Cancer Biology & Genetics
Memorial Sloan Kettering Cancer Center
Metastasis is the cause of nearly all deaths from cancer, yet the mechanisms that allow cells to move and take hold in new organs is poorly understood. Gaining insight into this process is a key step in turning cancer into a chronic, non-life threatening illness. Studying metastasis in the laboratory has remained a major challenge in the field, in part because existing models do not allow us to capture and perturb each of these steps. My laboratory approaches this problem using the zebrafish, a small freshwater fish that surprisingly develops a number of different cancers, including a well-characterize melanoma model. To study metastasis in real-time, my laboratory developed the transparent casper strain of fish, which allows us to see even the very first cancer cell as it metastasizes and arrives at a new location. When combined with the powerful genetic tools available in the zebrafish, we can interrogate metastasis at an unprecedented scale.
Richard White, M.D., Ph.D. is a physician-scientist at Memorial Sloan Kettering Cancer Center. His laboratory focuses on basic mechanisms of metastasis, the cause of nearly all deaths from solid tumors. He studies this process using the zebrafish, a transparent animal that allows him to visualize and interrogate each step of the metastatic cascade. He grew up in New York, and did his M.D. and Ph.D. degrees at Albany Medical College. He then moved to Yale University for his clinical training in as a Resident in Internal Medicine, and stayed on to serve as Chief Resident. Following this, he went to Boston to complete a fellowship in clinical training in Medical Oncology at the Dana Farber Cancer Institute and Massachusetts General Hospital. It was during his postdoctoral research work at Harvard Medical School that he developed the zebrafish as a model for studying cancer and metastasis. This included both genetic zebrafish models of melanoma, as well as the transparent casper strain of zebrafish. In his laboratory at Sloan Kettering, he is now using these models to interrogate how metastatic cancer cells interact with surrounding non-cancerous cells that make up the tumor microenvironment. His work shows the ways in which seemingly normal cells play major roles in supporting the growth of the cancer cells. Through both genetic and small molecule perturbation of this cellular cross-talk, the zebrafish points the path forward to new possibilities for the treatment of cancer.

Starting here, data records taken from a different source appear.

(** * manparse: the parsing engine and the constraint validator

    A shallow embedding of [manparse.py] (Python 2): the parameter registry
    ([add_parameter], [_Parameter.__init__]), the constraint graphs
    ([dependency_params], [incompatible_params]) and the parser
    ([parse_params], [_do_action], [_store_action], [_parse_list],
    [_check_required_param], [_complete_namespace]).

    Python objects are values of [pyval]; a call that may raise is a
    computation in [outcome]; the attributes of the parser object that the
    methods mutate are threaded through explicitly. *)

From Stdlib Require Import ZArith String Ascii Bool Lia.
From stdpp Require Import base tactics option list gmap strings fin_maps pretty.

Local Open Scope string_scope.
Local Open Scope list_scope.

(** ** Byte strings *)

(** [s.startswith('-')] *)
Definition startswith (p s : string) : bool := String.prefix p s.

(** [old in s] for byte strings. *)
Fixpoint str_contains (old s : string) : bool :=
  String.prefix old s ||
  match s with
  | EmptyString => false
  | String _ s' => str_contains old s'
  end.

Fixpoint str_drop (n : nat) (s : string) : string :=
  match n, s with
  | S n', String _ s' => str_drop n' s'
  | _, _ => s
  end.

(** [s.replace(old, new, 1)] for a non-empty [old]: the leftmost occurrence
    of [old] is replaced, the rest of the string is kept. *)
Fixpoint str_replace1 (old new s : string) : string :=
  if String.prefix old s then new ++ str_drop (String.length old) s
  else match s with
       | EmptyString => EmptyString
       | String c s' => String c (str_replace1 old new s')
       end.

Adipocytes in the melanoma microenvironment
It is increasingly clear that cancer cells do not exist in a vacuum – they are surrounded by numerous other cell types in the body that exert dominant effects on their behavior. Collectively, all of the cells surrounding the cancer cells are called the tumor microenvironment. Outside of the immune system, little attention has been paid to the large number of other cell types in the tumor microenvironment, and we feel that many of these other cell types would make excellent therapeutic targets. To address this question, my laboratory has developed an unusual model for studying melanoma – the zebrafish, a transparent animal that offers the unique capacity to visualize cancer from the moment the tumor begins all the way through to metastatic disease.
“Up until recently, little attention has been paid to how seemingly normal cells contribute to cancer metastasis. The Pershing prize will allow us to deeply interrogate the role of adipocytes, which are the fat storing cells scattered throughout every vertebrate, from fish to humans. Our work so far shows that these fat cells directly fuel the metastatic cancer cells, and the Pershing prize will allow us to figure out novel ways to interrupt this connection. Although our work starts in the zebrafish, we believe that our findings will have major therapeutic utility for the treatment of humans with metastatic cancer.”
Using this model, we have uncovered an unexpected interaction between melanoma cells and the fat cells that are normally present beneath the skin. We have shown that these fat cells, also called adipocytes, strongly promote melanoma cell growth and invasion, making the tumor cells more metastatic by directly transferring fat droplets into the melanoma cells. We have identified a specific protein that mediates this fat transfer and have found a chemical that can block it, thereby stopping growth of the tumors. We wish to fully explore how these adipocytes interact with the melanoma cells, using both our zebrafish models but also human tissue specimens. We want to determine whether the chemical we discovered has the potential as a new therapeutic target in melanoma, and in which patients it is likely to be most useful. We believe this proposal takes advantage of a novel system for studying melanoma, and will lead to clinically meaningful insights that can be used to target a new member of the tumor microenvironment.
“Innovation has to start with being wrong. Most research funding is predicated on a high likelihood of success, but if we design experiments that are too safe, too predictable, we are unlikely to find the surprises that often lead to seismic shifts in our thinking. My favorite experiments are ones which are carefully designed, yet have a high chance of leading us somewhere far from where we envisioned we’d wind up.”